I would dare say that most of us with bipolar disorder have used self medication at one time or another to handle our mood swings. What does it mean to self medicate? It means using any substance other than specifically prescribed medication to control our emotions or maybe intensify them (mostly to get manic). Alcohol is very common for calming our emotions as well as many other drugs. The problem here is that many of these substances create a bigger problem with addiction and they are not as effective as medications made specifically to handle our bipolar symptoms.

Many of you may have tried going down the path of getting on bipolar medication only to determine that “It’s not working”, “I don’t feel like myself”, “I feel drugged out”, “I miss being manic because that’s when I feel my best”, or “I’ve lost part of myself”. These may be common feelings, and I’m sure there are many more to go along with them. Part of thriving is finding the right medication combination for you. The dosage, medications, and frequency will need to be tailored specifically for you. This can be a lengthy process, but well worth it.

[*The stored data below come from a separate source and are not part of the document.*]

(* ===== verification/PlacementLeases.v ===== *)
(** * No lease is lost

    What placement relies on in a resource manager, as laws of [Authority],
    and what it promises: over every history of the driver, a task lease that
    a manager has granted and not taken back is recorded under a partition
    that has an owner, so that releasing the partition or the query returns
    it. *)

From S2P Require Import Prelude PyStr PyVal PyNum FteTypes FteState SplitAssigner Partition QueryGraph ResourceState SubmissionWindow WorkerPressure FragmentPlacement PlacementManager PlacementBooks.

#[local] Open Scope string_scope.
#[local] Open Scope list_scope.
#[local] Open Scope Z_scope.

Import Placement PlacementManager PlacementCalls.

(** A lease is named by its id and attempt. *)
Definition lease_name (l : TaskLease) : string * string := (l.(tl_lease_id), l.(tl_attempt_id)).

(** What a resource manager promises: a grant hands out one lease, of the
    query and on the node that were asked for, everything else at most takes
    leases back, and a release takes back the lease that it names. *)
Class AuthorityLaws (A : Type) `{Authority A} := {
  au_ok : A -> Prop;
  au_live : A -> string * string -> Prop;
  law_acquire : forall r a, au_ok a ->
    match au_try_acquire r a with
    | (Ok g, a') => au_ok a' /\
        if g.(tg_granted)
        then exists l, g.(tg_lease) = Some l /\ l.(tl_query_id) = r.(tr_query_id) /\
               (forall n, r.(tr_node_id) = Some n -> strip n <> "" -> l.(tl_node_id) = strip n) /\
               forall x, au_live a' x -> x = lease_name l \/ au_live a x
        else forall x, au_live a' x -> au_live a x
    | (Raise _, a') => au_ok a' /\ forall x, au_live a' x -> au_live a x
    end;
  law_release : forall terminal id attempt a, au_ok a ->
    match au_release terminal id attempt a with
    | (Ok _, a') => au_ok a' /\ forall x, au_live a' x -> au_live a x /\ x <> (id, attempt)
    | (Raise _, _) => False
    end;
}.

Section Leases.
Context {A : Type} `{AuthorityLaws A}.
Implicit Types d : Driver A.

Definition sites d : list string := map h_node_id d.(d_handles).

(** The lease [x] of query [q] is recorded under a partition. *)
Definition recorded d (q : string) (x : string * string) : Prop :=
  exists key e l, od_get key d.(d_task_leases) = Some (e, l) /\ lease_name l = x /\ strip l.(tl_query_id) = q.

(** The invariant, up to the partitions [ownerless] and the leases [loose]. *)
Record tidy_upto (ownerless : PartitionKey -> Prop) (loose : string -> string * string -> Prop) d : Prop := {
  td_sites : Forall (fun n => strip n = n /\ n <> "") (sites d);
  td_fragments : forall k f, (k, f) ∈ d.(d_fragments) -> is_ok (resource_identity_from_context f.(fr_context)) = true;
  td_waiters : d.(d_task_waiters) = [];
  td_wf : od_wf d.(d_managers) /\ od_wf d.(d_partition_owners) /\ od_wf d.(d_task_leases);
  td_managers : forall q a, od_get q d.(d_managers) = Some a -> au_ok a;
  td_owners : forall key i, od_get key d.(d_partition_owners) = Some i ->
    (i < length (sites d))%nat /\ is_ok (Pressure.partition_reservation_key key.1.1 key.1.2 key.2) = true;
  td_leased : forall key e l, od_get key d.(d_task_leases) = Some (e, l) -> strip l.(tl_query_id) <> "" /\
    (ownerless key \/ exists i, od_get key d.(d_partition_owners) = Some i /\ sites d !! i = Some l.(tl_node_id));
  td_live : forall q a x, lookup_manager q d = Ok a -> au_live a x -> recorded d (strip q) x \/ loose (strip q) x;
}.

(** The leases that other clients of the managers have been granted. *)
Context (foreign : string -> string * string -> Prop).

Definition tidy : Driver A -> Prop := tidy_upto (fun _ => False) foreign.

Lemma tidy_ext O L d d' : sites d' = sites d -> d'.(d_fragments) = d.(d_fragments) -> d'.(d_managers) = d.(d_managers) ->
  d'.(d_partition_owners) = d.(d_partition_owners) -> d'.(d_task_leases) = d.(d_task_leases) -> d'.(d_task_waiters) = d.(d_task_waiters) ->
  tidy_upto O L d -> tidy_upto O L d'.
Proof.
  intros E1 E2 E3 E4 E5 E6 [H1 H2 H3 H4 H5 H6 H7 H8].
  constructor; rewrite ?E1, ?E2, ?E3, ?E4, ?E5, ?E6; try done. intros q a x Hq Hx. unfold recorded. rewrite E5.
  apply (H8 q a x); [|done]. unfold lookup_manager in *. by rewrite E3 in Hq.
Qed.

Lemma tidy_weaken (O O' : PartitionKey -> Prop) (L L' : string -> string * string -> Prop) d :
  (forall key e l, od_get key d.(d_task_leases) = Some (e, l) -> O key -> O' key) -> (forall q x, L q x -> L' q x) ->
  tidy_upto O L d -> tidy_upto O' L' d.
Proof.
  intros HO HL [H1 H2 H3 H4 H5 H6 H7 H8]. constructor; try done.
  - intros key e l Hk. destruct (H7 key e l Hk) as [? [?|?]]; split; [done|left; by eapply HO|done|by right].
  - intros q a x Hq Hx. destruct (H8 q a x Hq Hx); [by left|right; auto].
Qed.

(** ** The window and the waiters *)

Lemma identity_ok O L d k : tidy_upto O L d -> SubmissionWindow.stage_key_for_partition k (window_of d) = Raise (KeyError "FTE fragment execution is not registered") \/
  exists st, SubmissionWindow.stage_key_for_partition k (window_of d) = Ok st.
Proof.
  intros Ht. unfold SubmissionWindow.stage_key_for_partition, window_of. cbn.
  destruct (od_get k.1 _) as [ctx|] eqn:E; [|by left]. right. apply od_get_elem, list_elem_of_fmap in E as ([k' f] & [= _ ->] & Hin).
  apply (td_fragments _ _ _ Ht) in Hin. destruct (resource_identity_from_context _); [by eexists|done].
Qed.

Lemma window_wp O L {B} (m : ST Window B) (Q : B -> Driver A -> Prop) E d : tidy_upto O L d ->
  (forall b d', tidy_upto O L d' -> d'.(d_task_leases) = d.(d_task_leases) -> d'.(d_partition_owners) = d.(d_partition_owners) ->
     d'.(d_managers) = d.(d_managers) -> d'.(d_handles) = d.(d_handles) -> Q b d') ->
  (forall e w, m (window_of d) = (Raise e, w) -> E e (d <| d_probes := w.(w_probes) |> <| d_blocks := w.(w_blocks) |>)) ->
  wp (on_window m) Q E d.
Proof.
  intros Ht HQ HE. unfold wp, on_window, szoom. destruct (m (window_of d)) as [[b|e] w] eqn:Em; [|by apply HE].
  apply HQ; try done. by apply (tidy_ext O L d).
Qed.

Like most of you, I used self-medication, mostly alcohol and marijuana, to feel better. It worked temporarily, but I was caught in a cycle that complicated my bipolar diagnosis and even masked it. Once I decided to stop drinking and using drugs, then the bipolar cycles were more noticeable and detectable by my therapist. It was at that point in time that I started the quest of the right medication. This was a very lengthy process for me as it can take up to 3 weeks to notice a difference in your mood, and if it’s not working then you have to make a change to the dosage, the actual medication or frequency. All of this takes time. However, if you can persevere through this process you will come out feeling like yourself, only better because you don’t have the severe ups-and-downs that take such a toll on us, our families, and our jobs.

I will warn you that you may not find the perfect balance, you may have to choose between feeling a little dopey but have complete stability in your emotions or not feeling drugged out but having some minor ups-and-downs to contend with. As for me, I have chosen to be more alert, but deal with some minor ups-and-downs during the year. This combination has served me well. I have maintained employment at the same company for nearly 18.5 years. I have stable relationships with family and friends. I honestly live an abundant life and consider myself to be thriving in spite of having bipolar disorder. Getting your meds to work effectively is the number 1 step toward thriving with bipolar disorder.

You can do it and never, ever give up on your dreams.